Una citazione merita la sentenza “Bartesaghi Gallo e altri” del  2017.

La vicenda riguarda le violenze perpetrate dalle forze di polizia in occasione del G8 di Genova del 2001. In particolare durante l’ormai tristemente celebre irruzione nella scuola Diaz. Irruzione paragonata da un funzionario di polizia intervenuto sul posto ad “una macelleria messicana”.

In questo caso la Corte ha affermato che il trattamento al quale furono sottoposti i ricorrenti deve essere considerato alla strega della tortura, “in considerazione della sua natura particolarmente grave e crudele e dell’acuta sofferenza fisica e psichica causata alle vittime”. “I ricorrenti – aggiungono i giudici – sono stati sia vittime che testimoni della violenza incontrollata della polizia, che si è scagliata sistematicamente nei confronti degli occupanti della scuola Diaz, i quali non avevano commesso alcun atto di violenza o di resistenza”. La Corte ha sul punto richiamato quanto indicato nella sentenza “Cestaro” del  2015, relativo ai medesimi fatti avvenuti durante il blitz alla Diaz, in particolare all’inadeguatezza dell’ordinamento italiano per quanto attiene alla repressione della tortura.

Innumerevoli, infine, sono state le sentenze di condanna per l’eccessiva durata dei processi.

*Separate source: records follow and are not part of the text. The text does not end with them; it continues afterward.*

(* ===== verification/RunCmd.v ===== *)
(** * RunCmd: running the commands of an issue (executeCommands of
    src/rrdRunCmdThread.c)

    The commands run in a transient systemd service; what they print and the
    journal of the service are collected in a file of the report directory.
    Memory that is only released is not tracked. *)

From S2P Require Import Prelude Types OS CJson CommandSanity SysInfo.

Local Open Scope Z_scope.

(** [issueData]; [None] is [NULL]. *)
Record issueData := IssueData { rfcvalue : option cstr; command : option cstr; timeout : Z }.

Definition RRD_OUTPUT_DIR : cstr := #"/tmp/rrd/".
Definition RRD_OUTPUT_FILE : cstr := #"debug_outputs.txt".
Definition BUF_LEN_256 : nat := 256.

(** [strftime(.., "%Y-%m-%d-%H-%M-%S", t)] *)
Definition strftime_text (t : tm) : cstr :=
  printf_dec 0 (tm_year t + 1900) ++ #"-" ++ printf_dec 2 (tm_mon t + 1) ++ #"-" ++ printf_dec 2 (tm_mday t) ++ #"-" ++
  printf_dec 2 (tm_hour t) ++ #"-" ++ printf_dec 2 (tm_min t) ++ #"-" ++ printf_dec 2 (tm_sec t).

(** [len = snprintf(buf, 256, ..text..); strftime(buf + len, sizeof(buf) - len, ..)]:
    [len] is the length of the whole text, even when it was cut; past the end
    of the array the size that is left wraps around.  Without room for the
    date the contents of the array are indeterminate. *)
Definition stamp_dir (text : cstr) (t : tm) : M cstr :=
  let date := strftime_text t in
  if (BUF_LEN_256 <? length text)%nat then mfault OutOfBounds
  else if (BUF_LEN_256 <=? length text + length date)%nat then mfault UninitRead
  else mret (text ++ date).

Definition SYSTEMD_RUN_FMT : cstr :=
  #"systemd-run -r --unit=%s --service-type=oneshot -p RemainAfterExit=yes /bin/sh -c %s".
Definition JOURNALCTL_FMT : cstr := #"journalctl -a -u %s".
Definition SYSTEMCTL_STOP_FMT : cstr := #"systemctl stop %s".

Section RunCmd.
Context `{OS}.

(** The loop of [fread] into 1024 bytes and [fwrite]; each round takes at least
    one character. *)
Fixpoint copy_loop (fuel : nat) (source destination : cstr) : M unit :=
  match fuel, source with
  | S fuel', _ :: _ =>
      _ ← sys_fwrite destination (take 1024 source);
      copy_loop fuel' (drop 1024 source) destination
  | _, _ => mret tt
  end.

Definition copyDebugLogDestFile (source : option cstr) (destination : cstr) : M unit :=
  match source with
  | Some text => copy_loop (length text) text destination
  | None => mret tt
  end.

(** The command with the placeholder replaced by the directory of the report;
    [None] when the path or the command could not be allocated. *)
Definition located_command (cmd dirname : cstr) : M (option cstr) :=
  match strstr cmd DEFAULT_DIR with
  | Some _ =>
      cwd ← sys_getcwd;
      let pathname := match cwd with
                      | Some p => if (length p <? BUF_LEN_256)%nat then p else []
                      | None => []
                      end in
      ok ← malloc;
      if negb ok then mret None else replaceRRDLocation cmd (pathname ++ #"/" ++ dirname)
  | None => mret (Some cmd)
  end.

(** The part after the output file was opened, up to the result. *)
Definition run_service (rfc cmd finalOutFile : cstr) (timeout : Z) : M bool :=
  _ ← sys_fwrite finalOutFile (#"Executing Debug Commands: " ++ [DQUOTE] ++ cmd ++ [DQUOTE; NEWLINE]);
  epochTime ← sys_time;
  let remoteDebuggerServiceStr := bounded_copy 512 (#"remote_debugger_" ++ rfc ++ printf_dec 0 epochTime) in
  let command := default [] (removeQuotes (Some cmd)) in
  systemdfp ← sys_secure_popen SYSTEMD_RUN_FMT [remoteDebuggerServiceStr; command];
  _ ← copyDebugLogDestFile systemdfp finalOutFile;
  journalctlfp ← sys_secure_popen JOURNALCTL_FMT [remoteDebuggerServiceStr];
  _ ← copyDebugLogDestFile journalctlfp finalOutFile;
  _ ← sys_sleep timeout;
  _ ← sys_secure_system SYSTEMCTL_STOP_FMT [remoteDebuggerServiceStr];
  mret true.

Definition executeCommands (cmdinfo : option issueData) : M bool :=
  cmdData ← deref cmdinfo;
  match command cmdData with
  | None => mret false
  | Some cmd =>
      loc_time ← sys_localtime;
      rfc ← deref (rfcvalue cmdData);
      loc_time ← deref loc_time;
      dirname ← stamp_dir (rfc ++ #"_" ++ printf_dec 0 os_pthread_self ++ #"_") loc_time;
      made ← sys_mkdir dirname;
      if negb made then mret false else
      located ← located_command cmd dirname;
      match located with
      | None => mret false
      | Some cmd =>
          if (BUF_LEN_256 <=? length dirname + 1 + length RRD_OUTPUT_FILE)%nat then mfault OutOfBounds else
          let finalOutFile := dirname ++ #"/" ++ RRD_OUTPUT_FILE in
          opened ← sys_fopen_write finalOutFile;
          if negb opened then mret false else run_service rfc cmd finalOutFile (timeout cmdData)
      end
  end.
End RunCmd.

(** ** Lemmas *)

(** The text written to a file by a run. *)
Definition file_text (f : cstr) (evs : trace) : cstr :=
  mjoin (omap (fun e => match e with EvFwrite p d => if streq p f then Some d else None | _ => None end) evs).

Lemma file_text_app f e1 e2 : file_text f (e1 ++ e2) = file_text f e1 ++ file_text f e2.
Proof. unfold file_text. by rewrite omap_app, join_app. Qed.

Lemma file_text_write f d evs : file_text f (EvFwrite f d :: evs) = d ++ file_text f evs.
Proof. unfold file_text. cbn. unfold streq. by rewrite bool_decide_true by done. Qed.

Lemma file_text_popen f a b c evs : file_text f (EvSecurePopen a b c :: evs) = file_text f evs.
Proof. done. Qed.

Definition is_write (f : cstr) (e : event) : Prop := exists d, e = EvFwrite f d.

Lemma copy_loop_returns `{OS} f fuel : forall text, (length text <= fuel)%nat ->
  returns (copy_loop fuel text f) (fun _ evs => Forall (is_write f) evs /\ file_text f evs = text).
Proof.
  induction fuel as [|fuel IH]; intros [|c text] Hl; cbn [copy_loop length] in *; try lia;
    try (apply returns_ret; by split).
  apply returns_act. intros _. eapply returns_mono; [apply IH|].
  - rewrite length_drop. cbn [length]. lia.
  - intros _ evs [Hw Ht]. split; [constructor; [by eexists|done]|]. rewrite file_text_write, Ht. apply take_drop.
Qed.

Lemma copy_returns `{OS} f source :
  returns (copyDebugLogDestFile source f) (fun _ evs => Forall (is_write f) evs /\ file_text f evs = default [] source).
Proof. destruct source as [text|]; [by apply copy_loop_returns|by apply returns_ret]. Qed.

(** What running the service does to the outside: [exec] is the command the
    shell gets, [unit] the name of the service. *)
Definition served_command (f header exec unit : cstr) (timeout : Z) (evs : trace) : Prop :=
  exists w1 w2 out1 out2 status,
    Forall (is_write f) w1 /\ Forall (is_write f) w2 /\
    evs = EvFwrite f header :: EvSecurePopen SYSTEMD_RUN_FMT [unit; exec] (bool_decide (is_Some out1)) :: w1 ++
          EvSecurePopen JOURNALCTL_FMT [unit] (bool_decide (is_Some out2)) :: w2 ++
          [EvSleep timeout; EvSecureSystem SYSTEMCTL_STOP_FMT [unit] status] /\
    file_text f evs = header ++ default [] out1 ++ default [] out2.

Definition command_header (cmd : cstr) : cstr := #"Executing Debug Commands: " ++ [DQUOTE] ++ cmd ++ [DQUOTE; NEWLINE].

Lemma run_service_returns `{OS} rfc cmd f timeout :
  returns (run_service rfc cmd f timeout) (fun b evs => b = true /\ exists epoch,
    served_command f (command_header cmd) (default [] (removeQuotes (Some cmd)))
      (bounded_copy 512 (#"remote_debugger_" ++ rfc ++ printf_dec 0 epoch)) timeout evs).
Proof.
  unfold run_service. apply returns_act. intros _. apply returns_ask. intros epoch.
  set (unit := bounded_copy 512 _). set (exec := default [] (removeQuotes (Some cmd))).
  apply returns_act. intros out1.
  eapply returns_bind; [apply copy_returns|]. intros _ w1 [Hw1 Ht1].
  apply returns_act. intros out2.
  eapply returns_bind; [apply copy_returns|]. intros _ w2 [Hw2 Ht2].
  apply returns_act. intros _. apply returns_act. intros status. apply returns_ret.
  split; [done|]. exists epoch, w1, w2, out1, out2, status. fold unit. split_and!; [done|done|done|].
  rewrite file_text_write, file_text_popen, file_text_app, file_text_popen, file_text_app, Ht1, Ht2.
  change (file_text f [EvSleep timeout; _]) with (@nil ascii). by rewrite app_nil_r.
Qed.

(** The command that is executed: with the placeholder replaced, if any. *)
Definition located (cmd dirname cmd' : cstr) : Prop :=
  (~ occurs DEFAULT_DIR cmd /\ cmd' = cmd) \/
  exists cwd segs, cmd = join DEFAULT_DIR segs /\ Forall (fun g => ~ occurs DEFAULT_DIR g) segs /\
    cmd' = join (cwd ++ #"/" ++ dirname) segs.

(** Texts that fit the memory of the machine. *)
Definition fits_memory (cmd dirname : cstr) : Prop :=
  forall cwd, (length cwd < BUF_LEN_256)%nat ->
    Z.of_nat (length (replace_loop (length cmd) (cwd ++ #"/" ++ dirname) cmd)) + 1 < SIZE_MOD.
(** ** Reading the profile *)

Definition readJsonFile (jsonfile : cstr) : M (option cstr) :=
  fp ← sys_fopen jsonfile;
  match fp with
  | None => mret None
  | Some content =>
      if (length content <? 1)%nat then mret None else
      ok ← malloc;
      mret (if (ok : bool) then Some content else None)
  end.

Definition readAndParseJSON (jsonFile : cstr) : M (option json) :=
  file_content ← readJsonFile jsonFile;
  match file_content with
  | None => mret None
  | Some content => mret (cJSON_Parse content)
  end.

(** ** findIssueInParsedJSON *)

Definition findIssueInParsedJSON (node : issueNodeData) (jsoncfg : option json) : bool :=
  match Node node with
  | None => false
  | Some n =>
      let category := cJSON_GetObjectItem jsoncfg (Some n) in
      match category with
      | None => false
      | Some _ =>
          let categoryname := cJSON_Print category in
          if match categoryname with Some s => streq s DEEP_SLEEP_STR | None => false end then true
          else match subNode node with
               | None => true
               | Some s =>
                   let type := cJSON_GetObjectItem category (Some s) in
                   match type with
                   | None => false
                   | Some _ => match cJSON_Print type with None => false | Some _ => true end
                   end
               end
      end
  end.
(** The path of the dynamic profile is built in a buffer of [dynJSONPathLen]
    bytes. *)
Definition deep_sleep_json_path (n : cstr) (dynJSONPathLen : nat) : M cstr :=
  profile ← profileName;
  if (0 <? length profile)%nat then
    snprintf dynJSONPathLen (dynJSONPathLen + 1) (RRD_MEDIA_APPS ++ RDM_PKG_PREFIX ++ profile ++ DASH ++ n ++ RRD_JSON_FILE)
  else snprintf dynJSONPathLen dynJSONPathLen (RRD_MEDIA_APPS ++ RDM_PKG_PREFIX ++ n ++ RRD_JSON_FILE).

Definition RRDProcessDeepSleepAwakeEvents (rbuf : data_buf) (c : cache) : M cache :=
  match buf_mdata rbuf with
  | None => mret c
  | Some mdata =>
      issueStructNode ← getIssueInfo mdata;
      match dsEvent rbuf with
      | RRD_DEEPSLEEP_RDM_DOWNLOAD_PKG_INITIATE =>
          dynJSONPathLen ← RRDGetDeepSleepdynJSONPathLen;
          ok ← malloc;
          if negb ok then mret c else
          n ← deref (Node issueStructNode);
          _ ← deep_sleep_json_path n dynJSONPathLen;
          '(_, c) ← RRDRdmManagerDownloadRequest issueStructNode rbuf true c;
          mret c
      | RRD_DEEPSLEEP_RDM_PKG_INSTALL_COMPLETE =>
          if inDynamic rbuf then
            '(jsonParsed, rbuf) ← RRDCheckIssueInDynamicProfile rbuf issueStructNode;
            match jsonParsed with
            | Some s => _ ← checkIssueNodeInfo issueStructNode (cJSON_Parse s) rbuf true None; mret c
            | None => mret c
            end
          else mret c
      | RRD_DEEPSLEEP_INVALID_DEFAULT => mret c
      end
  end.
End Dynamic.

(** ** Lemmas *)

(** The profile name, when no allocation fails. *)
Definition recognized_profile `{Device} : cstr :=
  match deviceType with
  | Some p => if existsb (fun t => streq t p) (strtok_all "," RRD_DEVICE_PROFILE) then p else []
  | None => []
  end.

Lemma profileName_returns `{OS} `{Device} :
  (forall k, os_malloc k = true) -> returns profileName (fun p evs => p = recognized_profile /\ evs = []).
Proof.
  intros Hm. unfold profileName, getRrdProfileName, recognized_profile. destruct deviceType as [[|a p]|]; cbn [lookupRrdProfileList].
  - apply returns_ret. split; [|done]. by destruct (existsb _ _).
  - intros w. unfold malloc, mbind, M_bind. rewrite Hm.
    exists (if existsb (fun t => streq t (a :: p)) (strtok_all "," RRD_DEVICE_PROFILE) then a :: p else []).
    exists (World (w_trace w) (S (w_allocs w))), []. rewrite app_nil_r. cbn [w_trace].
    split_and!; [|done|done|done]. unfold mret, M_ret. cbn. by destruct (existsb _ _).
  - by apply returns_ret.
Qed.

(** The request of the package of an issue: what is asked for and remembered. *)
Definition requested `{OS} (n m : cstr) (rbuf : data_buf) (c : cache) (l : list entry) (c' : cache) (evs : trace) : Prop :=
  exists rc, evs = [EvRbus (RbusSet RDM_MGR_PKG_INST (RDM_PKG_PREFIX ++ n ++ RDM_PKG_SUFFIX)) rc] /\
    if rc =? 0
    then exists p, repr c' (Entry p (Some (RDM_PKG_PREFIX ++ n))
                              (Some (m ++ if appendMode rbuf then APPEND_SUFFIX else [])) :: l)
    else c' = c.

Lemma append_item_returns `{OS} pkg issue c l :
  (forall k, os_malloc k = true) -> repr c l ->
  returns (append_item pkg issue c) (fun c' evs => evs = [] /\ exists p, repr c' (Entry p pkg issue :: l)).
Proof.
  intros Hm Hr w. destruct (append_item_repr pkg issue c l w Hr) as (c' & E & Hc). rewrite Hm in Hc.
  exists c', (World (w_trace w) (S (w_allocs w))), []. by rewrite app_nil_r.
Qed.

Lemma remember_request_returns `{OS} rbuf m pkg c l :
  (forall k, os_malloc k = true) -> repr c l -> buf_mdata rbuf = Some m ->
  returns (remember_request rbuf pkg c) (fun c' evs => evs = [] /\
    exists p, repr c' (Entry p (Some pkg) (Some (m ++ if appendMode rbuf then APPEND_SUFFIX else [])) :: l)).
Proof.
  intros Hm Hr Hb. unfold remember_request. rewrite Hb. cbn [deref].
  destruct (appendMode rbuf); cbn [negb].
  - apply returns_malloc_ok; [done|]. cbn [negb].
    apply returns_strdup_ok; [done|]. apply returns_strdup_ok; [done|]. by apply append_item_returns.
  - rewrite app_nil_r. apply returns_strdup_ok; [done|]. apply returns_strdup_ok; [done|]. by apply append_item_returns.
Qed.
Lemma incomplete_document_witness :
  @decodeWebCfgData (demo_os empty_demo) (small_msgpack 14) (Some #"remotedebugger") (World [] 0) = Fault NullDeref /\
  exists name len w', @decodeWebCfgData (demo_os empty_demo) unnamed_msgpack (Some #"_IssueType_Wifi.Stats") (World [] 0) =
    Ret (0, Some (ExecData 7 7 1 #"remotedebugger"
      (RemotedebuggerDoc (Some (RemotedebuggerParam (Some #"Wifi.Stats") len)) 1 (Some name) 7 7))) w'.
Proof.
  split.
  - apply (@incomplete_document (demo_os empty_demo) (small_msgpack 14) (small_msgpack_laws 14 ltac:(lia))
      #"remotedebugger" #"remotedebugger" 14 (sample_string (#"remotedebugger" ++ [NUL]) 0 14) [] (World [] 0)); try done.
    by apply (sample_is_text _ 0 #"remotedebugger" [NUL]).
  - set (text := #"_IssueType_Wifi.Stats"). set (buf := text ++ [NUL]).
    destruct (proj2 (@incomplete_document (demo_os empty_demo) unnamed_msgpack unnamed_msgpack_laws text text 21
      (sample_string buf 0 0) (unnamed_inner buf) (World [] 0) (fun _ => eq_refl) eq_refl ltac:(done) eq_refl ltac:(done))
      (sample_is_text buf 0 [] buf eq_refl) (sample_string buf 1 9) [sample_string buf 11 10] [] [#"Wifi.Stats"] eq_refl)
      as (name & len & w' & _ & E & _).
    + by apply (sample_is_text buf 1 #"IssueType" (drop 10 buf)).
    + constructor; [|constructor]. split; [|by apply (bool_decide_unpack _)]. by apply (sample_is_text buf 11 #"Wifi.Stats" (drop 21 buf)).
    + done.
    + done.
    + exists name, len, w'. exact E.
Defined.
(* ===== verification/EventProcess.v ===== *)
(** * EventProcess: the issue events (src/rrdEventProcess.c)

    A message holds a list of issue types.  Each is looked up in the profile it
    calls for: the profile of a package that was just installed, the static
    profile of the device, or the profile of a package that is already there;
    and when it is in none, the package is requested.  An append request joins
    the commands of the dynamic and of the static profile.

    The functions return the buffer and the node as the code leaves them: a
    field the code frees is set to [NULL], here [None].  The arguments of a log
    call are evaluated, so a [NULL] structure is a fault there. *)

From S2P Require Import Prelude Types OS CJson CommandSanity IssueType Cache RunCmd Profile Dynamic MsgPack.

Local Open Scope Z_scope.

Definition COMMAND_DELIM : ascii := ";".

Section EventProcess.
Context `{OS} `{CJSON} `{Device}.

Definition dynJSONPath (n : cstr) : cstr :=
  (if IARMBUS_SUPPORT then RRD_MEDIA_APPS else RRD_TMP_DIR) ++ RDM_PKG_PREFIX ++ n ++ RRD_JSON_FILE.

Definition processIssueTypeInInstalledPackage (rbuf : data_buf) (node : issueNodeData) (c : cache)
    : M (data_buf * issueNodeData * cache) :=
  n ← deref (Node node);
  ok ← malloc;
  if negb ok then mret (rbuf, node, c) else
  jsonParsed ← readAndParseJSON (dynJSONPath n);
  match jsonParsed with
  | None => '(node, c) ← RRDRdmManagerDownloadRequest node rbuf false c; mret (rbuf, node, c)
  | Some _ =>
      if findIssueInParsedJSON node jsonParsed then
        '(rbuf, node) ← checkIssueNodeInfo node jsonParsed rbuf false None; mret (rbuf, node, c)
      else '(node, c) ← RRDRdmManagerDownloadRequest node rbuf false c; mret (rbuf, node, c)
  end.

Definition processIssueTypeInStaticProfile (rbuf : data_buf) (node : issueNodeData) (c : cache)
    : M (data_buf * issueNodeData * cache) :=
  jsonParsed ← readAndParseJSON RRD_JSON_FILE;
  match jsonParsed with
  | None => processIssueTypeInInstalledPackage rbuf node c
  | Some _ =>
      if findIssueInParsedJSON node jsonParsed then
        '(rbuf, node) ← checkIssueNodeInfo node jsonParsed rbuf false None; mret (rbuf, node, c)
      else processIssueTypeInInstalledPackage rbuf node c
  end.

Definition processIssueTypeInDynamicProfile (rbuf : data_buf) (node : issueNodeData)
    : M (data_buf * issueNodeData) :=
  match jsonPath rbuf with
  | None => mret (set_mdata None rbuf, node)
  | Some path =>
      jsonParsed ← readAndParseJSON path;
      match jsonParsed with
      | None => mret (set_jsonPath None (set_mdata None rbuf), node)
      | Some _ =>
          if negb (findIssueInParsedJSON node jsonParsed) then mret (set_jsonPath None (set_mdata None rbuf), node)
          else checkIssueNodeInfo node jsonParsed rbuf false None
      end
  end.

Definition processIssueTypeInDynamicProfileappend (rbuf : data_buf) (node : issueNodeData) (c : cache)
    : M (option issueData * issueNodeData * cache) :=
  n ← deref (Node node);
  ok ← malloc;
  if negb ok then mret (None, node, c) else
  jsonParsed ← readAndParseJSON (dynJSONPath n);
  match jsonParsed with
  | None => '(node, c) ← RRDRdmManagerDownloadRequest node rbuf false c; mret (None, node, c)
  | Some _ =>
      if findIssueInParsedJSON node jsonParsed then
        mdata ← deref (buf_mdata rbuf);
        dynamicdata ← getIssueCommandInfo node jsonParsed mdata;
        d ← deref dynamicdata;
        mret (Some d, node, c)
      else mret (None, node, c)
  end.

Definition processIssueTypeInStaticProfileappend (rbuf : data_buf) (node : issueNodeData) : M (option issueData) :=
  jsonParsed ← readAndParseJSON RRD_JSON_FILE;
  match jsonParsed with
  | None => mret None
  | Some _ =>
      if findIssueInParsedJSON node jsonParsed then
        mdata ← deref (buf_mdata rbuf);
        staticdata ← getIssueCommandInfo node jsonParsed mdata;
        d ← deref staticdata;
        mret (Some d)
      else mret None
  end.

(** ** Joining the commands of an append request *)

Definition drop_last_quote (s : cstr) : cstr :=
  if (0 <? length s)%nat && bool_decide (s !! (length s - 1)%nat = Some DQUOTE) then take (length s - 1) s else s.

Definition delimit_first_quote (s : cstr) : cstr :=
  match s with
  | a :: s' => if chareq a DQUOTE then COMMAND_DELIM :: s' else s
  | [] => []
  end.

(** [realloc] makes room for both texts, then [strcat]. *)
Definition append_commands (static dynamic : cstr) : cstr := drop_last_quote static ++ delimit_first_quote dynamic.

Definition run_appended (dynamicdata staticdata : issueData) (rbuf : data_buf) (node : issueNodeData)
    : M (data_buf * issueNodeData) :=
  match command dynamicdata, command staticdata with
  | Some dcmd, Some scmd =>
      ok ← malloc;
      if negb ok then mret (rbuf, node)
      else checkIssueNodeInfo node None rbuf false
             (Some (IssueData (rfcvalue staticdata) (Some (append_commands scmd dcmd)) (timeout staticdata)))
  | _, _ => mret (rbuf, node)
  end.

(** ** One issue *)

Definition processIssueType (rbuf : data_buf) (c : cache) : M (data_buf * cache) :=
  match buf_mdata rbuf with
  | None => mret (rbuf, c)
  | Some mdata =>
      ok ← malloc;
      if negb ok then mret (rbuf, c) else
      node ← getIssueInfo mdata;
      if appendMode rbuf then
        '(dynamicprofiledata, node, c) ← processIssueTypeInDynamicProfileappend rbuf node c;
        match dynamicprofiledata with
        | None => mret (rbuf, c)
        | Some dynamicdata =>
            staticprofiledata ← processIssueTypeInStaticProfileappend rbuf node;
            match staticprofiledata with
            | None => mret (rbuf, c)
            | Some staticdata => '(rbuf, _) ← run_appended dynamicdata staticdata rbuf node; mret (rbuf, c)
            end
        end
      else if inDynamic rbuf then
        '(rbuf, _) ← processIssueTypeInDynamicProfile rbuf node; mret (rbuf, c)
      else
        '(rbuf, _, c) ← processIssueTypeInStaticProfile rbuf node c; mret (rbuf, c)
  end.

(** ** A list of issues *)

(** The buffer of one issue; [None] when the copy of the path fails. *)
Definition issue_buffer (rbuf : data_buf) : M (option data_buf) :=
  match inDynamic rbuf, jsonPath rbuf with
  | true, Some path =>
      p ← strdup path;
      mret (match p with
            | None => None
            | Some p => Some (DataBuf EVENT_MSG None (Some p) true (appendMode rbuf) RRD_DEEPSLEEP_INVALID_DEFAULT None)
            end)
  | d, _ => mret (Some (DataBuf EVENT_MSG None None d (appendMode rbuf) RRD_DEEPSLEEP_INVALID_DEFAULT None))
  end.

(** One round of the loop of [processIssueTypeEvent], on the token [cmd]. *)
Definition process_token (rbuf : data_buf) (cmd : cstr) (c : cache) : M cache :=
  ok ← malloc;
  if negb ok then mret c else
  let '(base, local_suffix) := split_issue_type (Some cmd) (Some []) 128 (Some []) 128 in
  match base with
  | None | Some [] => mret c
  | Some base =>
      match removeSpecialCharacterfromIssueTypeList base with
      | [] => mret c
      | base =>
          cmdBuff ← issue_buffer rbuf;
          match cmdBuff with
          | None => mret c
          | Some cmdBuff =>
              mdata_ok ← malloc;
              suffix ← match local_suffix with
                       | None | Some [] => mret None
                       | Some s => strdup s
                       end;
              if (mdata_ok : bool) then
                '(_, c) ← processIssueType (set_suffix suffix (set_mdata (Some base) cmdBuff)) c;
                mret c
              else mret c
          end
      end
  end.

Fixpoint process_tokens (rbuf : data_buf) (cmdMap : list cstr) (c : cache) : M cache :=
  match cmdMap with
  | [] => mret c
  | cmd :: cmdMap' => c ← process_token rbuf cmd c; process_tokens rbuf cmdMap' c
  end.

Definition processIssueTypeEvent (rbuf : data_buf) (c : cache) : M cache :=
  cmdMap ← issueTypeSplitter (buf_mdata rbuf) ",";
  process_tokens rbuf cmdMap c.

(** The request that is pushed to the web configuration framework, if any. *)
Definition processWebCfgTypeEvent `{MsgPack} (rbuf : data_buf) : M (option execData) :=
  match buf_mdata rbuf with
  | None => mret None
  | Some mdata => '(_, pushed) ← decodeWebCfgData (Some mdata); mret pushed
  end.
End EventProcess.

(** ** What an event may do *)

Section Safety.
Context `{OS} `{CJSONLaws} `{Device}.

(** The profile files an issue is looked up in. *)
Definition profile_path (rbuf : data_buf) (path : cstr) : Prop :=
  if inDynamic rbuf then jsonPath rbuf = Some path else path = RRD_JSON_FILE \/ exists n, path = dynJSONPath n.

Definition profile_command (rbuf : data_buf) (exec : cstr) : Prop :=
  exists path cfg, profile_path rbuf path /\ loaded path cfg /\ checked_command (Some cfg) exec /\ screened (Some cfg) exec.

(** A joined command: each part was accepted by the list of its profile. *)
Definition appended_command (exec : cstr) : Prop :=
  exists n scfg dcfg scmd dcmd rfc tmo,
    loaded RRD_JSON_FILE scfg /\ loaded (dynJSONPath n) dcfg /\ accepted_in scfg scmd /\ accepted_in dcfg dcmd /\
    executes (IssueData rfc (Some (append_commands scmd dcmd)) tmo) exec.

Definition event_command (rbuf : data_buf) (exec : cstr) : Prop :=
  if appendMode rbuf then appended_command exec else profile_command rbuf exec.

Definition handled (rbuf : data_buf) (c c' : cache) (evs : trace) : Prop :=
  cache_grows (appendMode rbuf) false c c' evs /\ Forall (event_command rbuf) (services evs) /\ sent evs = [].

Lemma handled_nothing rbuf c : handled rbuf c c [].
Proof. split_and!; [apply cache_grows_refl|constructor|done]. Qed.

Solo in ordine di tempo, la sentenza “Fasan e altri” del 2017 con cui la Cedu ha disposto il risarcimento, respinto in precedenza dall’Italia, per un processo durato circa 30 anni.

Oppure la sentenza “Olivieri” dell’anno prima, con la quale sono stati ampliati i paletti fissati dalla legge Pinto per l’ammissibilità agli indennizzi.

Non si saprà mai, invece, se l’applicazione della legge Severino a Silvio Berlusconi nel 2013 fu violazione dei diritti umani o meno.

“Presi in considerazione tutti i fatti del caso, in particolare la riabilitazione di Berlusconi e il suo inequivocabile desiderio di ritirare il ricorso, la Corte conclude che non ci sono circostanze speciali relative al rispetto dei diritti umani che richiedano di continuare l’esame del ricorso”, scrissero in una nota lo scorso novembre i giudici di Strasburgo.